Saved entries
Segment Open

(* ===== verification/RulesLargeList.v ===== *)
(** * Large rule lists

    The large-list half of [services/rules_compile.py]: validation of a list
    of values for one action, the collapse of its networks and the
    minimisation of its domain suffixes. *)
From stdpp Require Import base list strings pretty gmap sorting.
From Stdlib Require Import ZArith Lia Ascii.
From S2P Require Import Prelude PyStr IpAddr IpAddrFacts IpCollapse NetworkContract RulesCompile RulesManualFacts.

Open Scope string_scope.
Open Scope Z_scope.
Open Scope list_scope.

(** ** [_collapse_rule_networks] *)

(** One group of the [grouped] dictionary: its key and its entries, in order. *)
Definition group := (string * string * list (net * rule))%type.

(** [grouped.setdefault(key, []).append(entry)]. *)
Fixpoint group_add (key : string * string) (entry : net * rule) (gs : list group) : list group :=
  match gs with
  | [] => [(key, [entry])]
  | (k, es) :: gs' =>
      if decide (k = key) then (k, es ++ [entry]) :: gs' else (k, es) :: group_add key entry gs'
  end.

Definition version_string (n : net) : string := match n_ver n with V4 => "4" | V6 => "6" end.

(** The first loop: what is kept as it is, and the networks by action and version. *)
Fixpoint group_rules (preserved : list rule) (gs : list group) (rules : list rule)
    : list rule * list group :=
  match rules with
  | [] => (preserved, gs)
  | r :: rules' =>
      if negb (String.eqb (r_kind r) "cidr") then group_rules (preserved ++ [r]) gs rules'
      else
        match ip_network (r_value r) with
        | None => group_rules (preserved ++ [r]) gs rules'
        | Some n => group_rules preserved (group_add (r_action r, version_string n) (n, r) gs) rules'
        end
  end.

Segment Closed

- _WHAT THE EXERCISE ASKS_
Could you reproduce, exactly, every line above from the line with "Open Scope string_scope." to the line with "None => group_rules (preserved ++ [r]) gs rules'", and no other line? Both ends count.

- _OUTPUT FOR THIS EXERCISE_
Open Scope string_scope.
Open Scope Z_scope.
Open Scope list_scope.

(** ** [_collapse_rule_networks] *)

(** One group of the [grouped] dictionary: its key and its entries, in order. *)
Definition group := (string * string * list (net * rule))%type.

(** [grouped.setdefault(key, []).append(entry)]. *)
Fixpoint group_add (key : string * string) (entry : net * rule) (gs : list group) : list group :=
  match gs with
  | [] => [(key, [entry])]
  | (k, es) :: gs' =>
      if decide (k = key) then (k, es ++ [entry]) :: gs' else (k, es) :: group_add key entry gs'
  end.

Definition version_string (n : net) : string := match n_ver n with V4 => "4" | V6 => "6" end.

(** The first loop: what is kept as it is, and the networks by action and version. *)
Fixpoint group_rules (preserved : list rule) (gs : list group) (rules : list rule)
    : list rule * list group :=
  match rules with
  | [] => (preserved, gs)
  | r :: rules' =>
      if negb (String.eqb (r_kind r) "cidr") then group_rules (preserved ++ [r]) gs rules'
      else
        match ip_network (r_value r) with
        | None => group_rules (preserved ++ [r]) gs rules'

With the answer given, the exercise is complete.